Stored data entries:
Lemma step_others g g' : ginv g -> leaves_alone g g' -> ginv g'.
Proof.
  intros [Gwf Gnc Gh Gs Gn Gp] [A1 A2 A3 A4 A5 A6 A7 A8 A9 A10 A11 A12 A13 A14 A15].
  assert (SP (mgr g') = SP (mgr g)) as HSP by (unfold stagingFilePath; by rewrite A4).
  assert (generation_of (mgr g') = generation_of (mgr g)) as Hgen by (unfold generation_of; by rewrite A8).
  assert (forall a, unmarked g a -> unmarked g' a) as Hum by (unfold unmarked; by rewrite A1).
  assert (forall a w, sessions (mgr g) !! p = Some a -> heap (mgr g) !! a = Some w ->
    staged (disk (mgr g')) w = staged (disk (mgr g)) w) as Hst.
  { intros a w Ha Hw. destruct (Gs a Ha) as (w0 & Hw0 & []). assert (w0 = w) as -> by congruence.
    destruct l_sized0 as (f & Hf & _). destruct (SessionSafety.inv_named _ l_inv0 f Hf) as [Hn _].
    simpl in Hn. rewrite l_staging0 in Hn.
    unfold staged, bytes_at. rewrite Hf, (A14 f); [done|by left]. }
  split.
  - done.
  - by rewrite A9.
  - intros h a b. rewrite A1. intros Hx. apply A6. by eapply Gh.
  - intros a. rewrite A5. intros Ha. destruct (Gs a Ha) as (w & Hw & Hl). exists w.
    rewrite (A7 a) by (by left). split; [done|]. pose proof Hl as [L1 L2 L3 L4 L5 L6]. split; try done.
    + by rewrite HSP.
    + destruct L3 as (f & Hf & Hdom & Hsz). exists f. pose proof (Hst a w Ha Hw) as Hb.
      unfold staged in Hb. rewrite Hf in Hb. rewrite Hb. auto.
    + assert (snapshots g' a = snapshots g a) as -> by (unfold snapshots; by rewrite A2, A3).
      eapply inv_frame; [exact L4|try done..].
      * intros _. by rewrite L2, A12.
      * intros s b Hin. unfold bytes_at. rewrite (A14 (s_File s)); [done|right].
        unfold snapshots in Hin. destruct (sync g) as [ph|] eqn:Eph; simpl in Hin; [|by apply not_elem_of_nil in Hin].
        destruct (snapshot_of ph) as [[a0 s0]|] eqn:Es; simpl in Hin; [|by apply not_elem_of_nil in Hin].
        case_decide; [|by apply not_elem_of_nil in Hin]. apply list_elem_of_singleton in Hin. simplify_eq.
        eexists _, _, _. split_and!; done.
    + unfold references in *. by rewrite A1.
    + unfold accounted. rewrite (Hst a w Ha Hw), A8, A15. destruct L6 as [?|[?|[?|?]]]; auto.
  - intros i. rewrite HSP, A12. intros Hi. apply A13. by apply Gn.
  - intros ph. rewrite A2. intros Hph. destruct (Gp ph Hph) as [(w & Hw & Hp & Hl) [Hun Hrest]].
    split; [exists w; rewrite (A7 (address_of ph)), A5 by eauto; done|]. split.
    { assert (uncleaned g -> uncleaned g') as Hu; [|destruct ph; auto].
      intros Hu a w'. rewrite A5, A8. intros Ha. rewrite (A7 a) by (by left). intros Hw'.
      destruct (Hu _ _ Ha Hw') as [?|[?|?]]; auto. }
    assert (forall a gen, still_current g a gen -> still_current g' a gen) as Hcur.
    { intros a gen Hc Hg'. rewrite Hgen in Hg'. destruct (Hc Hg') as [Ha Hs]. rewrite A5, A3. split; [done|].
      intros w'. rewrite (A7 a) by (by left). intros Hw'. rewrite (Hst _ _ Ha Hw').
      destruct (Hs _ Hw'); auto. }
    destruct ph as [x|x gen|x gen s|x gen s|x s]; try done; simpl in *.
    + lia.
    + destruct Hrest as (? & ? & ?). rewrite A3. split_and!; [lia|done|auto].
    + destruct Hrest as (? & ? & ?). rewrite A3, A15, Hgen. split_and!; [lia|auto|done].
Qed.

--

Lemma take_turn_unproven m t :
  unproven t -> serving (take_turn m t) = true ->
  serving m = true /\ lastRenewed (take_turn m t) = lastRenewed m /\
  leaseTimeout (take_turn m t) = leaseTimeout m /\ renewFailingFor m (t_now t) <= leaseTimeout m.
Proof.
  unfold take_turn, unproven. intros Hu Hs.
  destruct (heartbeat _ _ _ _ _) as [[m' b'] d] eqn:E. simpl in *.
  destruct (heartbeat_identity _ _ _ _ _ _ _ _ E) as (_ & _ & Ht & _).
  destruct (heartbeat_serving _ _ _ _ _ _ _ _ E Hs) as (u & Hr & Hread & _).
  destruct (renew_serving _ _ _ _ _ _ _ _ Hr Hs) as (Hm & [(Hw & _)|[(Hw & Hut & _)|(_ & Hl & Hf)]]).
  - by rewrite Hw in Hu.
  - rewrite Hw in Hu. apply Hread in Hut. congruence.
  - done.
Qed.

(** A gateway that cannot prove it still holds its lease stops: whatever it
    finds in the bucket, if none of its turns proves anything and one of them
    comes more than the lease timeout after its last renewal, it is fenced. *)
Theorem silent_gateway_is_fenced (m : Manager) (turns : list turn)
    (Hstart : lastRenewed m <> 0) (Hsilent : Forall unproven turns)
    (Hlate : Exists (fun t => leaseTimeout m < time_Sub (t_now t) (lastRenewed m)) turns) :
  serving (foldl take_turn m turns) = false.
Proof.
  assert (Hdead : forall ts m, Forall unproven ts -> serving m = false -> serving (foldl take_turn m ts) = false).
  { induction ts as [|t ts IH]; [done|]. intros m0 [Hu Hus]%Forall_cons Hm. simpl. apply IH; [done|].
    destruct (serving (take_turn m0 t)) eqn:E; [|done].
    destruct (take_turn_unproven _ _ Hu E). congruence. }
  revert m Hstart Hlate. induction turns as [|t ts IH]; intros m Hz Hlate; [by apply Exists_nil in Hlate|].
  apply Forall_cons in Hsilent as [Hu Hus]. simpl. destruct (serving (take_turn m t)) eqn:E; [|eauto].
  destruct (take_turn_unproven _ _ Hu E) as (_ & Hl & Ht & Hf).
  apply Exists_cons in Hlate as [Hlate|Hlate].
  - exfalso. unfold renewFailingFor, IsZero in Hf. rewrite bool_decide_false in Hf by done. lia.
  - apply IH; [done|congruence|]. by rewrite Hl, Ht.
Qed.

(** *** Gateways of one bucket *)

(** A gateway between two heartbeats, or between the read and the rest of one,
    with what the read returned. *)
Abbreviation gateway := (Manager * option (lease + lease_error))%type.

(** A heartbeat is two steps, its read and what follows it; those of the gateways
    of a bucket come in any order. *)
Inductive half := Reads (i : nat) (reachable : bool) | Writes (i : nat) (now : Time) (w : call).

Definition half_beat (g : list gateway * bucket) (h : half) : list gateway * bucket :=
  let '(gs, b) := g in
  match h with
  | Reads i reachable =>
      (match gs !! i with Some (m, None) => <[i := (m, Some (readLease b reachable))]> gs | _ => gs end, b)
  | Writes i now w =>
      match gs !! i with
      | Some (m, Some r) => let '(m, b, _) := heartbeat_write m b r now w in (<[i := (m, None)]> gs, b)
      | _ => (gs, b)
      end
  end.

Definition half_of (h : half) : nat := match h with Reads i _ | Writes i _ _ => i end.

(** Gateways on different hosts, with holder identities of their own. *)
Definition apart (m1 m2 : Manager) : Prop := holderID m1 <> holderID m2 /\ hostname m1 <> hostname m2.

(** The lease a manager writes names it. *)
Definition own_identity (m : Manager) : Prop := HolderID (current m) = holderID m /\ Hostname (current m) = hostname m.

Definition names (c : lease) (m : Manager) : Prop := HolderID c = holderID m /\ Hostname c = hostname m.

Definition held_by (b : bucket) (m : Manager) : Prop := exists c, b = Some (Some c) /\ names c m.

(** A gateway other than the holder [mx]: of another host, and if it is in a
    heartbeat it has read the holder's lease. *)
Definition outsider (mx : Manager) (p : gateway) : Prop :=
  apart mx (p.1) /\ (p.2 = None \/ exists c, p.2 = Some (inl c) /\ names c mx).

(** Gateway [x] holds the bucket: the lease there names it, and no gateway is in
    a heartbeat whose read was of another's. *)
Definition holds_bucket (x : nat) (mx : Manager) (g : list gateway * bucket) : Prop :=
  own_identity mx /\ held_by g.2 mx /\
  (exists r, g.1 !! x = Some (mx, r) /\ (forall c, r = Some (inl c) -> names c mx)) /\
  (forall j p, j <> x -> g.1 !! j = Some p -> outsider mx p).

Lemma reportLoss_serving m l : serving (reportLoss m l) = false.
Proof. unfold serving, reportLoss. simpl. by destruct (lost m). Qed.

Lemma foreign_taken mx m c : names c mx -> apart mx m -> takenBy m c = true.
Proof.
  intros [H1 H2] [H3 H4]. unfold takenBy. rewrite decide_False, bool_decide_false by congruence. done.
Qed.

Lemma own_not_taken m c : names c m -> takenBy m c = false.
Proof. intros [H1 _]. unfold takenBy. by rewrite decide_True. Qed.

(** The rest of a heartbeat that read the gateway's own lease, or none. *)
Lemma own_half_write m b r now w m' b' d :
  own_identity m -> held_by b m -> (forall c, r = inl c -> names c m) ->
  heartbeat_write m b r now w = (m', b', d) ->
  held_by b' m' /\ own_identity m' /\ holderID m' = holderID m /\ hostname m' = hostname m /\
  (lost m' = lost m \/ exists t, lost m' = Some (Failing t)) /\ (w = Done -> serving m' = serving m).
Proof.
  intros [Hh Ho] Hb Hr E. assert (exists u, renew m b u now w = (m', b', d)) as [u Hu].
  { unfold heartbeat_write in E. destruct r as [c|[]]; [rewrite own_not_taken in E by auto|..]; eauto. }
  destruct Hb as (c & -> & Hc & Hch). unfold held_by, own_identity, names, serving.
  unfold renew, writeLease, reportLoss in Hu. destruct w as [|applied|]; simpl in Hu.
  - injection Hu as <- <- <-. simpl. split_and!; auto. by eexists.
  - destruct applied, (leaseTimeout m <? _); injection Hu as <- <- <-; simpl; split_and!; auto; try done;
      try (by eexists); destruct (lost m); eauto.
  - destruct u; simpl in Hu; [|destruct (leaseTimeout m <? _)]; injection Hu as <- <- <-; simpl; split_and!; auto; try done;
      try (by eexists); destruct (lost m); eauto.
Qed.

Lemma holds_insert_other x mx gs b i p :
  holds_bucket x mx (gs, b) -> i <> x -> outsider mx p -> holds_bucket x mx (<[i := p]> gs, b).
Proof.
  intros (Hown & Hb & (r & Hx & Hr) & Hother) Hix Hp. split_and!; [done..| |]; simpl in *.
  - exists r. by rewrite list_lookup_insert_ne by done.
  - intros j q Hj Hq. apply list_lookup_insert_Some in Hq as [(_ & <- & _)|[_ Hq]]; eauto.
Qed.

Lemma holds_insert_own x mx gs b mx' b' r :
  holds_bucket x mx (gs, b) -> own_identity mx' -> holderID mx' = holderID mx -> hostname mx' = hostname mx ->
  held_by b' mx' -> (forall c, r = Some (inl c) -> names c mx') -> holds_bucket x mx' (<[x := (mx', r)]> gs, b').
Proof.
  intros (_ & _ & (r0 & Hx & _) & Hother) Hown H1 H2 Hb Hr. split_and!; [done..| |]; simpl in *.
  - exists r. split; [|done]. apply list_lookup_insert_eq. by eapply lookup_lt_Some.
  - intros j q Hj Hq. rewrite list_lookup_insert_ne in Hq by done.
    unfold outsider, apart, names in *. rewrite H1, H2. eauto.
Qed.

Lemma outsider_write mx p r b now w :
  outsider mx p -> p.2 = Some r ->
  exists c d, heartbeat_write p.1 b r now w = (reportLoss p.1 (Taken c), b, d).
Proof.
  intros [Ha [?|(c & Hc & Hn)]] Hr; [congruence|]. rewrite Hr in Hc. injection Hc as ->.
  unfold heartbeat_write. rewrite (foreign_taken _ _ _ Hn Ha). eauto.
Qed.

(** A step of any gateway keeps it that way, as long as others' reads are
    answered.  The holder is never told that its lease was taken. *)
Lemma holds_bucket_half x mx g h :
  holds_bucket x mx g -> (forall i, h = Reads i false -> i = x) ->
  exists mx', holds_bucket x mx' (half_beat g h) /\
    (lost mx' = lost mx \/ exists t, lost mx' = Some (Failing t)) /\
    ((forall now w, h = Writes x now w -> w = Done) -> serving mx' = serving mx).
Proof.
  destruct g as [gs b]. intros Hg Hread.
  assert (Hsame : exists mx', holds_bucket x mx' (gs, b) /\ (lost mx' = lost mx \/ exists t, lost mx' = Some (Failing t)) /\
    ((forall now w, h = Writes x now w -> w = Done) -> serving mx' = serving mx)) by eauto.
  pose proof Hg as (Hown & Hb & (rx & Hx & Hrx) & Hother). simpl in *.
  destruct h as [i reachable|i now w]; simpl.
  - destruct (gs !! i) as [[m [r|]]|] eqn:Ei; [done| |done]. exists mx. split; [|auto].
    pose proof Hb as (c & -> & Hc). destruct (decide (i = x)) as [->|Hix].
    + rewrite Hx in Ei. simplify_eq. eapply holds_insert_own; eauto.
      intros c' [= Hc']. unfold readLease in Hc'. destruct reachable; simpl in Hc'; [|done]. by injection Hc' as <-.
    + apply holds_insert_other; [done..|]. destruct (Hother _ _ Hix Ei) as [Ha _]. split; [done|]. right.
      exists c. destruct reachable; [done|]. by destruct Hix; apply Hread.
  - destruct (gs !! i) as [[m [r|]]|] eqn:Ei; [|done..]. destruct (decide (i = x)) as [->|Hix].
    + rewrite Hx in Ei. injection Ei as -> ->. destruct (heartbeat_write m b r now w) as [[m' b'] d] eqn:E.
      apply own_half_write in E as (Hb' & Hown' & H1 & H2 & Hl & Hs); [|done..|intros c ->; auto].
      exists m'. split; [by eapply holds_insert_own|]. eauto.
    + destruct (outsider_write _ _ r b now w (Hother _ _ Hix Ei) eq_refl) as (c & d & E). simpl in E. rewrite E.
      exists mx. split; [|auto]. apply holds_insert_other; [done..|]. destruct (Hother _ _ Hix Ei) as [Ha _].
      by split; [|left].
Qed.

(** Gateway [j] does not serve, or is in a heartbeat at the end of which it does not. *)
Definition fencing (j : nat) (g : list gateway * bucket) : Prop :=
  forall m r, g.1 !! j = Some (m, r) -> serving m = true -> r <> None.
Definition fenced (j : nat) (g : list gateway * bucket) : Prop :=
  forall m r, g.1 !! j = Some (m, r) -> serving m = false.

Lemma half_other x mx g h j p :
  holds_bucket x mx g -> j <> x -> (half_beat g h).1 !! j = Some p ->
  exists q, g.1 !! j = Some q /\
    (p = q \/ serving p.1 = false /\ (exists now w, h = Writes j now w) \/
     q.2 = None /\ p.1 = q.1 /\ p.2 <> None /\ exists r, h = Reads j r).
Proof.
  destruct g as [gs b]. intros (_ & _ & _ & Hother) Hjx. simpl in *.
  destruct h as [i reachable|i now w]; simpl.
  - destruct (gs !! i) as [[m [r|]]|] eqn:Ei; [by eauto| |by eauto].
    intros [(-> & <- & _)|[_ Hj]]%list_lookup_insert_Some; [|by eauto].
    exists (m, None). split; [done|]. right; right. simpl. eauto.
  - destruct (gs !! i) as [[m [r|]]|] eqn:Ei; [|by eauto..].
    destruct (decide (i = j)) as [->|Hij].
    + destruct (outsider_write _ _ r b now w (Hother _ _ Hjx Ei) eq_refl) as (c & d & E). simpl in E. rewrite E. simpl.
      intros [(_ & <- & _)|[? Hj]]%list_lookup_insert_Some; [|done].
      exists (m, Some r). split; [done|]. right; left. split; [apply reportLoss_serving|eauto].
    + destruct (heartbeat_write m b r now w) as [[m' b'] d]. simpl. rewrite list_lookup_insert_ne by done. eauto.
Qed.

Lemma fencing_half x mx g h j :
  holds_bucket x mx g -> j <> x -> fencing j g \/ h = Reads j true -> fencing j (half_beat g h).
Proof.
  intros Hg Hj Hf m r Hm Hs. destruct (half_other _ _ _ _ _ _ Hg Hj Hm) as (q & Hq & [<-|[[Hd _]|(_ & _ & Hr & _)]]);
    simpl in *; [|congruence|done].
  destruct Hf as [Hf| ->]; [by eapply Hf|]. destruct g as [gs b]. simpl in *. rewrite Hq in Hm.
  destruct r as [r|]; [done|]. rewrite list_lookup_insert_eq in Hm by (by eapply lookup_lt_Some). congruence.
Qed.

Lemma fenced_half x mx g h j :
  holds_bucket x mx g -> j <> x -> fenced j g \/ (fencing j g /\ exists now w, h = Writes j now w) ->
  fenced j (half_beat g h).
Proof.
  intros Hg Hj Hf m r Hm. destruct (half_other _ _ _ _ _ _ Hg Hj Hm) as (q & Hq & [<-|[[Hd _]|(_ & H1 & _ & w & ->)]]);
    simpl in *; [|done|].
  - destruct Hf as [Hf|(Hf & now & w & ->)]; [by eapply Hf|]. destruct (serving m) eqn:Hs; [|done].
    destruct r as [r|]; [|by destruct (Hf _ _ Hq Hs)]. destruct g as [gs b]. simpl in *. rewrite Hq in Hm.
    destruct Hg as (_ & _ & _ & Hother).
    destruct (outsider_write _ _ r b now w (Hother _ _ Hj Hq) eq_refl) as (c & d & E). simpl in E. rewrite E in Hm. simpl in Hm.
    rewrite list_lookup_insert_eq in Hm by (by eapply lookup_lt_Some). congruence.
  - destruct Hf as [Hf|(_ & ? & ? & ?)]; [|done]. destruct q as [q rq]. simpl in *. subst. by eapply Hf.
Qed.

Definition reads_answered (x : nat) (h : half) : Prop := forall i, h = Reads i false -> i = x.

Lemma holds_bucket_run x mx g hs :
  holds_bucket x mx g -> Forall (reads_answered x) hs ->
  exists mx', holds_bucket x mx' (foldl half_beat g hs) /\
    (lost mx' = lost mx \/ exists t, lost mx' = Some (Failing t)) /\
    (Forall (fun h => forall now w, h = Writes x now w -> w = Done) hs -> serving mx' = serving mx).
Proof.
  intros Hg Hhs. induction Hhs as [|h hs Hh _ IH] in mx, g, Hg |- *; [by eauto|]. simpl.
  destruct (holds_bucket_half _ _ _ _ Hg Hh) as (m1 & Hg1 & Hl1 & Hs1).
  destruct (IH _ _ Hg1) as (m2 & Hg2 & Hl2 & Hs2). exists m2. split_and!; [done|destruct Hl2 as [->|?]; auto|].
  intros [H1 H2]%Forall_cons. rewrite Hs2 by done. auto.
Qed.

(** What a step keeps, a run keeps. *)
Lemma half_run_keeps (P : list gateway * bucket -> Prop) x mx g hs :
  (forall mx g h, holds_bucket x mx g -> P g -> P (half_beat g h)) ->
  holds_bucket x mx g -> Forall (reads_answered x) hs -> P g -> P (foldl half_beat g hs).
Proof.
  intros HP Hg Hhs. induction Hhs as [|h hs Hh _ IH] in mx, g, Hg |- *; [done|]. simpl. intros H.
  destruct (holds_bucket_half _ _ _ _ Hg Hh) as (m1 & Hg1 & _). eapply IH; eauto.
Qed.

▶ [Task requirements]:
Transcribe the records above from the line holding "Lemma step_others g" down to the line holding "assert (generation_of (mgr", inclusive, without adding anything.

▶ [Task response]:
Lemma step_others g g' : ginv g -> leaves_alone g g' -> ginv g'.
Proof.
  intros [Gwf Gnc Gh Gs Gn Gp] [A1 A2 A3 A4 A5 A6 A7 A8 A9 A10 A11 A12 A13 A14 A15].
  assert (SP (mgr g') = SP (mgr g)) as HSP by (unfold stagingFilePath; by rewrite A4).
  assert (generation_of (mgr g') = generation_of (mgr g)) as Hgen by (unfold generation_of; by rewrite A8).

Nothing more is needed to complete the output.